_Data for this exercise_
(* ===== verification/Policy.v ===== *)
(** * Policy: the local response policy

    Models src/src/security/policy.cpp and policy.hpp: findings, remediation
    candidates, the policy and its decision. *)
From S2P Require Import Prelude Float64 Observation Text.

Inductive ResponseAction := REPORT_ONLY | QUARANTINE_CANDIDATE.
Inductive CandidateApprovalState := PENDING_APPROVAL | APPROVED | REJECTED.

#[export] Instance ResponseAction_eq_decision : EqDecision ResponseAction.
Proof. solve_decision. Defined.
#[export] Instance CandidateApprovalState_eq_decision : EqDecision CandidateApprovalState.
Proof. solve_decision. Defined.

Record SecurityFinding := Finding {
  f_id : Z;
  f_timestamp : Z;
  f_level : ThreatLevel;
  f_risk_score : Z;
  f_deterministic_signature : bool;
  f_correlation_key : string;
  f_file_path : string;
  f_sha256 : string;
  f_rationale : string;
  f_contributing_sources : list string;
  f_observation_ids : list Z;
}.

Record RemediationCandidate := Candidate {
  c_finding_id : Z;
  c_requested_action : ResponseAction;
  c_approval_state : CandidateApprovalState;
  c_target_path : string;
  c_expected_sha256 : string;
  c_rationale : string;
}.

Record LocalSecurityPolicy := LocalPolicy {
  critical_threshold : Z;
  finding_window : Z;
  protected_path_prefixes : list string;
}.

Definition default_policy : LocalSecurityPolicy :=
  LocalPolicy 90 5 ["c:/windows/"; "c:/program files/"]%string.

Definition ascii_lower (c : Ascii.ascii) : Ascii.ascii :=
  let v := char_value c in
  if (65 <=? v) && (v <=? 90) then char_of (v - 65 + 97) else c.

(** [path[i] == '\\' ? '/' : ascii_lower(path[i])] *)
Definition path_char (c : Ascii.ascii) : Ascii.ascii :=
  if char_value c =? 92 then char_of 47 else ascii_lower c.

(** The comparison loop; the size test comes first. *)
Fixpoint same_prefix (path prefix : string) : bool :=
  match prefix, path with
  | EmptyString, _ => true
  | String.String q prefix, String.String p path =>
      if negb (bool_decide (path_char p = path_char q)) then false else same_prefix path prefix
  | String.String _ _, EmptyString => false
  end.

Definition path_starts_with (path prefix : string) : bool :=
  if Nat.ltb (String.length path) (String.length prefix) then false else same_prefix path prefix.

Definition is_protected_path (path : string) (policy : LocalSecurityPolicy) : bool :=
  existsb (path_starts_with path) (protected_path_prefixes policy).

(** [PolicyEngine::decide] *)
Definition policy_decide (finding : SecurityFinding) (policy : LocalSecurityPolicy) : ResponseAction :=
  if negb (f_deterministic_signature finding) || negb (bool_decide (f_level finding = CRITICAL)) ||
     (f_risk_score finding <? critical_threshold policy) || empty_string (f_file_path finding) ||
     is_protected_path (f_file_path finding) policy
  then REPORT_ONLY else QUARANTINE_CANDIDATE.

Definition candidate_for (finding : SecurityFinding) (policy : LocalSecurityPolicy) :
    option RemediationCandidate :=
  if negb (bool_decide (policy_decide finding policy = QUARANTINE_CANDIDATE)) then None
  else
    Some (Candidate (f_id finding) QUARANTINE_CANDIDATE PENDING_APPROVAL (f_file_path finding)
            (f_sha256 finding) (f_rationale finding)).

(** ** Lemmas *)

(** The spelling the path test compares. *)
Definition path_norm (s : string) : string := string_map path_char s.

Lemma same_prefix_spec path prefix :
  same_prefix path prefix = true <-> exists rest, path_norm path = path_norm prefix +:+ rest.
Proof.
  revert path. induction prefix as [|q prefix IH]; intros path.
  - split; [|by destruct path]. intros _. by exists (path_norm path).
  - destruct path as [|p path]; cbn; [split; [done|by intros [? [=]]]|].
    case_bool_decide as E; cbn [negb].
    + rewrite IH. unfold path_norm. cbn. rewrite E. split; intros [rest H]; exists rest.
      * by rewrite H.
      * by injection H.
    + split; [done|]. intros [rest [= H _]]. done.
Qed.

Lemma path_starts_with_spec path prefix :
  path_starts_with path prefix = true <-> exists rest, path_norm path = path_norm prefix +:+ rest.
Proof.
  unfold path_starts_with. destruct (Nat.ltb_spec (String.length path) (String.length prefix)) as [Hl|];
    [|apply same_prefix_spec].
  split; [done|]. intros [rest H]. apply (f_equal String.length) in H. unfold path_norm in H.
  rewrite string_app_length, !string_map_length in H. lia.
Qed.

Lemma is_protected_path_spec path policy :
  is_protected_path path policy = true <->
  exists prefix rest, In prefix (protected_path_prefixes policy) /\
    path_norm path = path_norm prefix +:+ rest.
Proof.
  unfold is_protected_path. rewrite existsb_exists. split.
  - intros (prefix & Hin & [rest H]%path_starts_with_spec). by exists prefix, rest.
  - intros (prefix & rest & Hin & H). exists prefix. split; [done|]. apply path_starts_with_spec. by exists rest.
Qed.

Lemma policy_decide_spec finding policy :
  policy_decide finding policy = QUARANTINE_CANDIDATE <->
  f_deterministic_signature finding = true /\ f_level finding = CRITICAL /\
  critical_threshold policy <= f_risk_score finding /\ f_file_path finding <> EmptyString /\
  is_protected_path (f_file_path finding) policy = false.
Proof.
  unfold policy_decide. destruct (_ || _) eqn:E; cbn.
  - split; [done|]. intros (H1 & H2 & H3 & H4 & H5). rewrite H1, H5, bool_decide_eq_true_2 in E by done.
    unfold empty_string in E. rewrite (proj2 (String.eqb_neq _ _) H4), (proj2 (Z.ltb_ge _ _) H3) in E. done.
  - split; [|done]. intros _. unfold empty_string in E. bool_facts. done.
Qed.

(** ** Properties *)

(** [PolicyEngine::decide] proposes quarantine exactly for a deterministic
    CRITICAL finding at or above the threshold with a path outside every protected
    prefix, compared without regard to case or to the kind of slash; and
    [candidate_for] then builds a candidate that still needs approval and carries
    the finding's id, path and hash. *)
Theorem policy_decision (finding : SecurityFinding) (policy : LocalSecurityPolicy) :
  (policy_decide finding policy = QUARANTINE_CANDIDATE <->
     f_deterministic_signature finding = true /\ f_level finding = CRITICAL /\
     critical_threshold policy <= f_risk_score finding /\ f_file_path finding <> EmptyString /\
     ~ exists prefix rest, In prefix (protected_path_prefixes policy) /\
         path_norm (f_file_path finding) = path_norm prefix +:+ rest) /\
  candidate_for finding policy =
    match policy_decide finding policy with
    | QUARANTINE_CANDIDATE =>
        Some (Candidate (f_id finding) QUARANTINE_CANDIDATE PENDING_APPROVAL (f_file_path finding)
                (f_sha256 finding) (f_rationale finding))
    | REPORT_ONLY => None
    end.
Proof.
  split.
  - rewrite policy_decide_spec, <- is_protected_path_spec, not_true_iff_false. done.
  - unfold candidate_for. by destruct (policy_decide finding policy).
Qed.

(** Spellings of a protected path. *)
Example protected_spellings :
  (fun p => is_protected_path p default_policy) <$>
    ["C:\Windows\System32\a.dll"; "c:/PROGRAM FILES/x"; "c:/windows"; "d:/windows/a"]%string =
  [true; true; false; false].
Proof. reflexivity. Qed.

_Task directions_
An exact copy of every record above is what's needed here.

_Task answer_
(* ===== verification/Policy.v ===== *)
(** * Policy: the local response policy

    Models src/src/security/policy.cpp and policy.hpp: findings, remediation
    candidates, the policy and its decision. *)
From S2P Require Import Prelude Float64 Observation Text.

Inductive ResponseAction := REPORT_ONLY | QUARANTINE_CANDIDATE.
Inductive CandidateApprovalState := PENDING_APPROVAL | APPROVED | REJECTED.

#[export] Instance ResponseAction_eq_decision : EqDecision ResponseAction.
Proof. solve_decision. Defined.
#[export] Instance CandidateApprovalState_eq_decision : EqDecision CandidateApprovalState.
Proof. solve_decision. Defined.

Record SecurityFinding := Finding {
  f_id : Z;
  f_timestamp : Z;
  f_level : ThreatLevel;
  f_risk_score : Z;
  f_deterministic_signature : bool;
  f_correlation_key : string;
  f_file_path : string;
  f_sha256 : string;
  f_rationale : string;
  f_contributing_sources : list string;
  f_observation_ids : list Z;
}.

Record RemediationCandidate := Candidate {
  c_finding_id : Z;
  c_requested_action : ResponseAction;
  c_approval_state : CandidateApprovalState;
  c_target_path : string;
  c_expected_sha256 : string;
  c_rationale : string;
}.

Record LocalSecurityPolicy := LocalPolicy {
  critical_threshold : Z;
  finding_window : Z;
  protected_path_prefixes : list string;
}.

Definition default_policy : LocalSecurityPolicy :=
  LocalPolicy 90 5 ["c:/windows/"; "c:/program files/"]%string.

Definition ascii_lower (c : Ascii.ascii) : Ascii.ascii :=
  let v := char_value c in
  if (65 <=? v) && (v <=? 90) then char_of (v - 65 + 97) else c.

(** [path[i] == '\\' ? '/' : ascii_lower(path[i])] *)
Definition path_char (c : Ascii.ascii) : Ascii.ascii :=
  if char_value c =? 92 then char_of 47 else ascii_lower c.

(** The comparison loop; the size test comes first. *)
Fixpoint same_prefix (path prefix : string) : bool :=
  match prefix, path with
  | EmptyString, _ => true
  | String.String q prefix, String.String p path =>
      if negb (bool_decide (path_char p = path_char q)) then false else same_prefix path prefix
  | String.String _ _, EmptyString => false
  end.

Definition path_starts_with (path prefix : string) : bool :=
  if Nat.ltb (String.length path) (String.length prefix) then false else same_prefix path prefix.

Definition is_protected_path (path : string) (policy : LocalSecurityPolicy) : bool :=
  existsb (path_starts_with path) (protected_path_prefixes policy).

(** [PolicyEngine::decide] *)
Definition policy_decide (finding : SecurityFinding) (policy : LocalSecurityPolicy) : ResponseAction :=
  if negb (f_deterministic_signature finding) || negb (bool_decide (f_level finding = CRITICAL)) ||
     (f_risk_score finding <? critical_threshold policy) || empty_string (f_file_path finding) ||
     is_protected_path (f_file_path finding) policy
  then REPORT_ONLY else QUARANTINE_CANDIDATE.

Definition candidate_for (finding : SecurityFinding) (policy : LocalSecurityPolicy) :
    option RemediationCandidate :=
  if negb (bool_decide (policy_decide finding policy = QUARANTINE_CANDIDATE)) then None
  else
    Some (Candidate (f_id finding) QUARANTINE_CANDIDATE PENDING_APPROVAL (f_file_path finding)
            (f_sha256 finding) (f_rationale finding)).

(** ** Lemmas *)

(** The spelling the path test compares. *)
Definition path_norm (s : string) : string := string_map path_char s.

Lemma same_prefix_spec path prefix :
  same_prefix path prefix = true <-> exists rest, path_norm path = path_norm prefix +:+ rest.
Proof.
  revert path. induction prefix as [|q prefix IH]; intros path.
  - split; [|by destruct path]. intros _. by exists (path_norm path).
  - destruct path as [|p path]; cbn; [split; [done|by intros [? [=]]]|].
    case_bool_decide as E; cbn [negb].
    + rewrite IH. unfold path_norm. cbn. rewrite E. split; intros [rest H]; exists rest.
      * by rewrite H.
      * by injection H.
    + split; [done|]. intros [rest [= H _]]. done.
Qed.

Lemma path_starts_with_spec path prefix :
  path_starts_with path prefix = true <-> exists rest, path_norm path = path_norm prefix +:+ rest.
Proof.
  unfold path_starts_with. destruct (Nat.ltb_spec (String.length path) (String.length prefix)) as [Hl|];
    [|apply same_prefix_spec].
  split; [done|]. intros [rest H]. apply (f_equal String.length) in H. unfold path_norm in H.
  rewrite string_app_length, !string_map_length in H. lia.
Qed.

Lemma is_protected_path_spec path policy :
  is_protected_path path policy = true <->
  exists prefix rest, In prefix (protected_path_prefixes policy) /\
    path_norm path = path_norm prefix +:+ rest.
Proof.
  unfold is_protected_path. rewrite existsb_exists. split.
  - intros (prefix & Hin & [rest H]%path_starts_with_spec). by exists prefix, rest.
  - intros (prefix & rest & Hin & H). exists prefix. split; [done|]. apply path_starts_with_spec. by exists rest.
Qed.

Lemma policy_decide_spec finding policy :
  policy_decide finding policy = QUARANTINE_CANDIDATE <->
  f_deterministic_signature finding = true /\ f_level finding = CRITICAL /\
  critical_threshold policy <= f_risk_score finding /\ f_file_path finding <> EmptyString /\
  is_protected_path (f_file_path finding) policy = false.
Proof.
  unfold policy_decide. destruct (_ || _) eqn:E; cbn.
  - split; [done|]. intros (H1 & H2 & H3 & H4 & H5). rewrite H1, H5, bool_decide_eq_true_2 in E by done.
    unfold empty_string in E. rewrite (proj2 (String.eqb_neq _ _) H4), (proj2 (Z.ltb_ge _ _) H3) in E. done.
  - split; [|done]. intros _. unfold empty_string in E. bool_facts. done.
Qed.

(** ** Properties *)

(** [PolicyEngine::decide] proposes quarantine exactly for a deterministic
    CRITICAL finding at or above the threshold with a path outside every protected
    prefix, compared without regard to case or to the kind of slash; and
    [candidate_for] then builds a candidate that still needs approval and carries
    the finding's id, path and hash. *)
Theorem policy_decision (finding : SecurityFinding) (policy : LocalSecurityPolicy) :
  (policy_decide finding policy = QUARANTINE_CANDIDATE <->
     f_deterministic_signature finding = true /\ f_level finding = CRITICAL /\
     critical_threshold policy <= f_risk_score finding /\ f_file_path finding <> EmptyString /\
     ~ exists prefix rest, In prefix (protected_path_prefixes policy) /\
         path_norm (f_file_path finding) = path_norm prefix +:+ rest) /\
  candidate_for finding policy =
    match policy_decide finding policy with
    | QUARANTINE_CANDIDATE =>
        Some (Candidate (f_id finding) QUARANTINE_CANDIDATE PENDING_APPROVAL (f_file_path finding)
                (f_sha256 finding) (f_rationale finding))
    | REPORT_ONLY => None
    end.
Proof.
  split.
  - rewrite policy_decide_spec, <- is_protected_path_spec, not_true_iff_false. done.
  - unfold candidate_for. by destruct (policy_decide finding policy).
Qed.

(** Spellings of a protected path. *)
Example protected_spellings :
  (fun p => is_protected_path p default_policy) <$>
    ["C:\Windows\System32\a.dll"; "c:/PROGRAM FILES/x"; "c:/windows"; "d:/windows/a"]%string =
  [true; true; false; false].
Proof. reflexivity. Qed.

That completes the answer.